Beijing Tongren Hospital, Capital Medical University, Beijing 100730, China; Beijing Institute of Otolaryngology, Key Laboratory of Otolaryngology Head and Neck Surgery (Capital Medical University), Ministry of Education, Beijing, China.
Beijing Tongren Hospital, Capital Medical University, Beijing 100730, China; Beijing Institute of Otolaryngology, Key Laboratory of Otolaryngology Head and Neck Surgery (Capital Medical University), Ministry of Education, Beijing, China.
Am J Otolaryngol. 2020 Jul-Aug;41(4):102466. doi: 10.1016/j.amjoto.2020.102466. Epub 2020 Mar 19.
The main purpose of the current study was to assess the development of auditory and speech perception and the effects of the age at implantation in CI children after long-period follow up.

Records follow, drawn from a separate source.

Lemma render_children (Math : MathObject) (speed angle : number)
    (opts : option PublicWindBarbOptions) (container : option string)
    (fuel : nat) (w : world) (b : option Barbs) :
  let this := (constructor Math speed angle opts w).1 in
  getBarbs fuel this = Returns b ->
  selectorAccepted w container ->
  rendersChildren Math speed angle opts container fuel w [shapeOf this b].
Proof.
  intros this Hb Hsel.
  destruct (render_nodes Math speed angle opts container fuel w b Hb Hsel)
    as (w' & Hdraw & Hnode).
  exists (svg this), w', (append (shapeOf this b) (svgElement (fullOptions this))).
  split; [|split; [exact Hnode|split]].
  - unfold render. subst this.
    destruct (constructor Math speed angle opts w) as [t w0]. exact Hdraw.
  - apply tagName_svgElement.
  - rewrite childNodes_append, childNodes_svgElement. reflexivity.
Qed.

Lemma render_diverges (Math : MathObject) (speed angle : number)
    (opts : option PublicWindBarbOptions) (container : option string)
    (fuel : nat) (w : world) :
  knotsOf (constructor Math speed angle opts w).1 = Infinity false ->
  render Math speed angle opts container fuel w = Diverges.
Proof.
  intros H. unfold render.
  destruct (constructor Math speed angle opts w) as [t w0]. cbn [fst] in H.
  unfold draw. rewrite (getBarbs_Infinity t fuel H). reflexivity.
Qed.

Lemma knotsOf_constructor (Math : MathObject) (speed angle : number)
    (opts : option PublicWindBarbOptions) (w : world) :
  knotsOf (constructor Math speed angle opts w).1
  = Num.toFixed
      (Num.mul64 speed (default (num 1) (opts ≫= pConversionFactor))).
Proof. rewrite constructor_spec. reflexivity. Qed.

Lemma isNegative_positive (f : Q) : (0 < f)%Q -> Num.isNegative f = false.
Proof.
  intros H. destruct (isNegative_spec f) as [[_ Hn] | [-> _]]; [lra|reflexivity].
Qed.

Lemma isZero_positive (f : Q) : (0 < f)%Q -> Num.isZero f = false.
Proof.
  intros H. unfold Num.isZero. destruct (Qeq_bool f 0) eqn:E; [|reflexivity].
  apply Qeq_bool_iff in E. lra.
Qed.

Lemma svgElement_size (fo : PrivateWindBarbOptions) :
  attributes (svgElement fo) !! "width"
  = Some (AttrNumber (Size.width (size fo)))
  /\ attributes (svgElement fo) !! "height"
     = Some (AttrNumber (Size.height (size fo))).
Proof.
  unfold svgElement. destruct (truthy (svgId fo)); split; reflexivity.
Qed.

Lemma render_returns_inv (Math : MathObject) (speed angle : number)
    (opts : option PublicWindBarbOptions) (container : option string)
    (fuel : nat) (w w' : world) (r : nat) :
  render Math speed angle opts container fuel w = Returns (r, w') ->
  let this := (constructor Math speed angle opts w).1 in
  exists b,
    getBarbs fuel this = Returns b
    /\ nodes w' !! r
       = Some (append (shapeOf this b) (svgElement (mergeOptions Math opts))).
Proof.
  unfold render. rewrite constructor_spec. cbn [fst].
  intros H. apply draw_returns_inv in H. destruct H as (b & Hb & -> & Hn).
  exists b. split; [exact Hb|].
  rewrite Hn. cbn [svg nodes]. rewrite alter_insert_eq, lookup_insert_eq.
  reflexivity.
Qed.

(** ** The speeds that are not finite

    What the code does on [NaN] and on [+Infinity], which no claim covers:
    [NaN] fails both [knots < 5] and [k > 0], so the glyph is the shaft
    with no segment; [+Infinity] passes [k - 50 >= 0] for ever. *)

Remark nan_speed_draws_bare_shaft (Math : MathObject) (angle : number)
    (opts : option PublicWindBarbOptions) (container : option string)
    (fuel : nat) (w : world) (f : Q) :
  default (num 1) (opts ≫= pConversionFactor) = Fin f ->
  selectorAccepted w container ->
  let this := (constructor Math NaN angle opts w).1 in
  let none := {| barbs50 := 0; barbs10 := 0; barbs5 := 0 |} in
  getBarbs fuel this = Returns (Some none)
  /\ childNodes (barbsContainer this none) = [rootLine this]
  /\ rendersChildren Math NaN angle opts container fuel w
       [barbsContainer this none].
Proof.
  intros Hf Hsel this none.
  assert (Hget : getBarbs fuel this = Returns (Some none)).
  { apply getBarbs_NaN. subst this. rewrite knotsOf_constructor. reflexivity. }
  split; [exact Hget|]. split.
  - rewrite childNodes_barbsContainer. reflexivity.
  - exact (render_children Math NaN angle opts container fuel w (Some none)
             Hget Hsel).
Qed.

Remark positive_infinity_never_returns (Math : MathObject) (angle : number)
    (opts : option PublicWindBarbOptions) (container : option string)
    (fuel : nat) (w : world) (f : Q) :
  default (num 1) (opts ≫= pConversionFactor) = Fin f -> (0 < f)%Q ->
  render Math (Infinity false) angle opts container fuel w = Diverges.
Proof.
  intros Hf Hpos. apply render_diverges.
  rewrite knotsOf_constructor, Hf. cbn [Num.mul64 Num.mul Num.toFixed].
  rewrite isZero_positive, isNegative_positive by assumption.
  reflexivity.
Qed.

Five hundred and forty-four young children participated in this study (339 males and 205 females). The age at implantation ranged from 6 months to 36 months. All subjects were prelingually bilateral profound sensorineural hearing loss. They were divided into 3 groups according to the implant ages: group 1 (age at implantation < 12 months, n = 109); group 2 (12 months < age at implantation < 24 months, n = 284); and group 3 (24 months < age at implantation < 36 months, n = 151). The categorical auditory performance (CAP) was used to assess auditory abilities and the speech intelligibility rating (SIR) was used to assess the speech intelligibility of these CI children. The tests were administered at pre-surgery and 1, 3, 6, 12, 24, 36, 48- and 60-months post-surgery.

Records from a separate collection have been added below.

(** The cut in [read1], for a known declared length. *)
Lemma read1_cut (s s' : stream) (amount L : Z) (val : bytes) :
  read1 amount s = (Ok val, s') ->
  length_at (_file_index s) s = Ok L ->
  len val <= Z.max (L - _file_pos s) 0.
Proof.
  unfold read1. unfold bind at 1, gets at 1.
  destruct (_closed s); [discriminate|].
  unfold bind at 1. pose proof (readable_state s) as Er.
  destruct (readable s) as [[r|e] s0]; simpl in Er; subst; [|discriminate].
  destruct r; simpl; [|discriminate].
  unfold bind at 1, gets at 1. unfold bind at 1, gets at 1.
  intros E HL. apply bind_Ok_inv in E. destruct E as (v & s1 & Hv & E).
  assert (Hs1 : length_at (_file_index s1) s1 = Ok L).
  { unfold call_file in Hv. destruct (nth_error (files s) (_file_index s));
      [|discriminate]. destruct (fread f amount). inversion Hv; subst.
    exact HL. }
  apply bind_Ok_inv in E. destruct E as (L' & s2 & HL' & E).
  unfold _file_length, eval in HL'. rewrite Hs1 in HL'.
  inversion HL'; subst L' s2; clear HL'.
  assert (Hval : val = if Z.max (L - _file_pos s) 0 <? len v
                       then take (Z.max (L - _file_pos s) 0) v else v).
  { repeat (apply bind_Ok_inv in E; destruct E as (? & ? & _ & E)).
    unfold ret in E. now inversion E. }
  subst val. destruct (Z.max (L - _file_pos s) 0 <? len v) eqn:Ec.
  - unfold len, take. rewrite length_firstn. lia.
  - lia.
Qed.

End Bound.

Section Seeking.

Unset Implicit Arguments.

Context {F : Type} `{Faithful F}.

Local Abbreviation stream := (AsyncConcatenatedSeekableFile F).

Lemma synced_content (bufs : list bytes) (p : Z) (s : stream) :
  synced bufs p s -> map fdata (files s) = bufs.
Proof. intros Hs. exact (synced_bufs Hs). Qed.

(** X8.  On an open stream over files that keep the contract, [seek] from
    any of the three origins (the start, the cursor, the total length) to a
    position that is not negative returns that position; a [tell] right
    after returns it too, the position mapping holds and the files hold the
    same bytes. *)
Theorem seek_from_origin (s : stream) (offset whence : Z) :
  opened s ->
  whence = SEEK_SET \/ whence = SEEK_CUR \/ whence = SEEK_END ->
  0 <= origin whence s + offset ->
  exists s',
    seek offset whence s = (Ok (origin whence s + offset), s')
    /\ tell s' = (Ok (origin whence s + offset), s')
    /\ opened s' /\ mapped s'
    /\ map fdata (files s') = map fdata (files s).
Proof.
  intros Ho Hw Hp.
  assert (Hl : __len__ s = (Ok (total_length (table s)), s)).
  { apply len_known. rewrite table_bufs. apply opened_table, Ho. }
  destruct (recalc_synced (set_pos (origin whence s + offset) s))
    as (s' & Hr & Hs).
  { destruct Ho as [? ? ? ?]. constructor; assumption. }
  { exact Hp. }
  cbn [set_pos files _pos] in Hs.
  exists s'. split; [|split; [|split; [|split]]].
  - unfold seek. unfold bind at 1, gets at 1. rewrite (opened_flag Ho).
    unfold bind at 1. rewrite (seekable_opened s Ho). cbn [negb].
    unfold origin in *.
    destruct Hw as [-> | [-> | ->]]; cbn [Z.eqb SEEK_SET SEEK_CUR SEEK_END Pos.eqb] in *.
    + unfold bind at 1, modify at 1. unfold bind at 1, modify at 1.
      unfold bind at 1. cbn [set_pos _pos].
      replace (set_pos (0 + offset) (set_pos 0 s)) with (set_pos (0 + offset) s)
        by (now destruct s).
      rewrite Hr. unfold gets. now rewrite (synced_pos Hs).
    + unfold bind at 1, ret at 1. unfold bind at 1, modify at 1.
      unfold bind at 1. rewrite Hr. unfold gets. now rewrite (synced_pos Hs).
    + unfold bind at 1. unfold bind at 1. rewrite Hl.
      unfold modify at 1. unfold bind at 1, modify at 1.
      unfold bind at 1. cbn [set_pos _pos].
      replace (set_pos (total_length (table s) + offset)
                 (set_pos (total_length (table s)) s))
        with (set_pos (total_length (table s) + offset) s) by (now destruct s).
      rewrite Hr. unfold gets. now rewrite (synced_pos Hs).
  - unfold tell, gets. now rewrite (synced_pos Hs).
  - exact (synced_opened Hs).
  - exact (synced_mapped _ _ _ Hs Hp).
  - exact (synced_bufs Hs).
Qed.

(** X9.  On an open stream over files that keep the contract, while the
    position mapping holds, [read1] returns; what it returns are the next
    bytes of the logical stream, no more than a non-negative amount asked
    for; the cursor has moved past them, and the stream is open with the
    position mapping and the same bytes again. *)
Theorem read1_keeps_mapping (s : stream) (amount : Z) :
  opened s ->
  mapped s ->
  exists chunk s',
    read1 amount s = (Ok chunk, s')
    /\ chunk = take (len chunk) (drop (_pos s) (content s))
    /\ (0 <= amount -> len chunk <= amount)
    /\ _pos s' = _pos s + len chunk
    /\ opened s' /\ mapped s'
    /\ map fdata (files s') = map fdata (files s).
Proof.
  intros Ho Hm. pose proof (mapped_pos_nonneg s Hm) as Hp.
  destruct (read1_synced _ _ amount s (mapped_synced s Ho Hm) Hp)
    as (chunk & s' & Hr & Hs & Hc & Hle & _ & _).
  exists chunk, s'. pose proof (len_nonneg chunk).
  split; [exact Hr|]. split; [exact Hc|]. split; [exact Hle|].
  split; [exact (synced_pos Hs)|]. split; [exact (synced_opened Hs)|].
  split; [apply (synced_mapped _ _ _ Hs); lia | exact (synced_bufs Hs)].
Qed.

(** X10.  Under the same conditions, what [read1] returns comes from the
    active file alone: it is a run of that file's bytes starting at the
    active offset, so one call never reads across two files. *)
Theorem read1_single_file (s s' : stream) (amount : Z) (chunk : bytes) :
  opened s ->
  mapped s ->
  read1 amount s = (Ok chunk, s') ->
  exists f, nth_error (files s) (_file_index s) = Some f
            /\ chunk = take (len chunk) (drop (_file_pos s) (fdata f))
            /\ _file_pos s + len chunk <= Z.max (len (fdata f)) (_file_pos s).
Proof.
  intros Ho Hm Hr. pose proof (mapped_pos_nonneg s Hm) as Hp.
  pose proof (mapped_synced s Ho Hm) as Hs.
  destruct (read1_synced _ _ amount s Hs Hp)
    as (chunk' & s'' & Hr' & _ & Hc & _).
  rewrite Hr in Hr'. inversion Hr'; subst chunk' s''. clear Hr'.
  destruct (mapped_cursor Hm) as (f & Ef & Hcur).
  assert (Hi : (_file_index s < List.length (files s))%nat).
  { apply nth_error_Some. now rewrite Ef. }
  assert (HL : length_at (_file_index s) s = Ok (len (fdata f))).
  { rewrite length_at_known with (ls := map len (map fdata (files s)));
      [| apply (opened_table s Ho) | rewrite !length_map; exact Hi ].
    rewrite nth_len. erewrite nth_indep by (rewrite length_map; exact Hi).
    rewrite (map_nth fdata (files s) f). do 3 f_equal. now apply nth_error_nth. }
  pose proof (@read1_cut _ _ s s' amount _ chunk Hr HL) as Hcut.
  pose proof (mapped_offset Hm) as Hoff.
  assert (Hne : map fdata (files s) <> []).
  { intros E. apply (opened_some Ho). now apply map_eq_nil in E. }
  exists f. split; [exact Ef|].
  assert (Hbuf : nth (_file_index s) (map fdata (files s)) [] = fdata f).
  { erewrite nth_indep by (rewrite length_map; exact Hi).
    rewrite (map_nth fdata (files s) f). f_equal. now apply nth_error_nth. }
  split; [|lia].
  rewrite Hc at 1. rewrite (locate_content Hne Hp), (synced_at Hs).
  cbn [fst snd]. rewrite Hbuf. apply take_app_l.
  rewrite len_drop by exact Hoff. lia.
Qed.

End Seeking.

Lemma seek_from_origin_witness :
  let s := exec (seek 6 SEEK_SET) acsf in
  exists s',
    seek (-5) SEEK_CUR s = (Ok (origin SEEK_CUR s + -5), s')
    /\ tell s' = (Ok (origin SEEK_CUR s + -5), s')
    /\ opened s' /\ mapped s'
    /\ map fdata (files s') = map fdata (files s).
Proof.
  apply seek_from_origin.
  - constructor; [reflexivity | discriminate | repeat constructor | reflexivity].
  - right. left. reflexivity.
  - vm_compute. discriminate.
Defined.

Lemma acsf_at_6_opened : opened (exec (seek 6 SEEK_SET) acsf).
Proof.
  constructor; [reflexivity | discriminate | repeat constructor | reflexivity].
Defined.

Lemma acsf_at_6_mapped : mapped (exec (seek 6 SEEK_SET) acsf).
Proof.
  constructor.
  - vm_compute. lia.
  - vm_compute. reflexivity.
  - vm_compute. discriminate.
  - left. vm_compute. reflexivity.
  - eexists. split; vm_compute; reflexivity.
Defined.

Lemma read1_keeps_mapping_witness :
  let s := exec (seek 6 SEEK_SET) acsf in
  exists chunk s',
    read1 3 s = (Ok chunk, s')
    /\ chunk = take (len chunk) (drop (_pos s) (content s))
    /\ (0 <= 3 -> len chunk <= 3)
    /\ _pos s' = _pos s + len chunk
    /\ opened s' /\ mapped s'
    /\ map fdata (files s') = map fdata (files s).
Proof.
  apply read1_keeps_mapping; [exact acsf_at_6_opened | exact acsf_at_6_mapped].
Defined.

Lemma read1_single_file_witness :
  let s := exec (seek 6 SEEK_SET) acsf in
  exists f, nth_error (files s) (_file_index s) = Some f
            /\ b_kurwa_tail = take (len b_kurwa_tail) (drop (_file_pos s) (fdata f))
            /\ _file_pos s + len b_kurwa_tail <= Z.max (len (fdata f)) (_file_pos s).
Proof.
  apply (@read1_single_file _ _ _ (exec (seek 6 SEEK_SET) acsf)
           (exec (read1 (-1)) (exec (seek 6 SEEK_SET) acsf)) (-1));
    [exact acsf_at_6_opened | exact acsf_at_6_mapped | vm_compute; reflexivity].
Defined.

(** ** Reading up to the end *)

Section ReadingToTheEnd.

Unset Implicit Arguments.

Context {F : Type} `{Faithful F}.

Local Abbreviation stream := (AsyncConcatenatedSeekableFile F).

Lemma len_concat (bufs : list bytes) :
  len (List.concat bufs) = total_length (map len bufs).
Proof.
  induction bufs as [|b bufs IH]; [reflexivity|].
  cbn [List.concat map]. rewrite len_app, IH. reflexivity.
Qed.

Lemma drop_app_len {A} (l l' : list A) : drop (len l) (l ++ l') = l'.
Proof.
  rewrite drop_app_r by lia. rewrite Z.sub_diag. reflexivity.
Qed.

All the subjects demonstrated improvements of auditory abilities and speech intelligibility after CI surgery. The auditory ability developed quickly in 12 months after implantation. However, the speech intelligibility scores show rapid improvement within 24 months post implantation. Significant difference was found between group 1 and group 3, group 2 and group 3 before 12 months post-implantation for CAP and SIR. The three groups of children showed similar development pattern for their auditory abilities and speech intelligibility.
The results of this study suggested dramatic and continuous improvement of the auditory and speech abilities post implantation in these CI children. Furthermore, the age at implantation played a considerably smaller role in the improvement of hearing and speech abilities. However, earlier implantation still benefits the language development.
本研究的主要目的是评估长期随访后 CI 儿童听觉和言语感知的发展情况以及植入年龄的影响。
本研究共纳入 544 名年幼的儿童(男 339 名,女 205 名)。植入年龄范围为 6 个月至 36 个月。所有受试者均为语前双侧极重度感音神经性听力损失。根据植入年龄将他们分为 3 组:第 1 组(植入年龄<12 个月,n=109);第 2 组(12 个月<植入年龄<24 个月,n=284);第 3 组(24 个月<植入年龄<36 个月,n=151)。采用分类听觉绩效(CAP)评估听觉能力,采用言语可懂度评分(SIR)评估这些 CI 儿童的言语可懂度。测试在术前和术后 1、3、6、12、24、36、48 和 60 个月进行。
所有受试者在 CI 手术后听觉能力和言语可懂度均得到提高。植入后 12 个月内听觉能力迅速发展。然而,言语可懂度评分在植入后 24 个月内迅速提高。植入后 12 个月内,组 1 和组 3、组 2 和组 3 之间的 CAP 和 SIR 差异有统计学意义。三组儿童的听觉能力和言语可懂度发展模式相似。
本研究结果表明,这些 CI 儿童植入后听觉和言语能力持续显著改善。此外,植入年龄对听力和言语能力的改善作用较小。但是,尽早植入仍然有利于语言发展。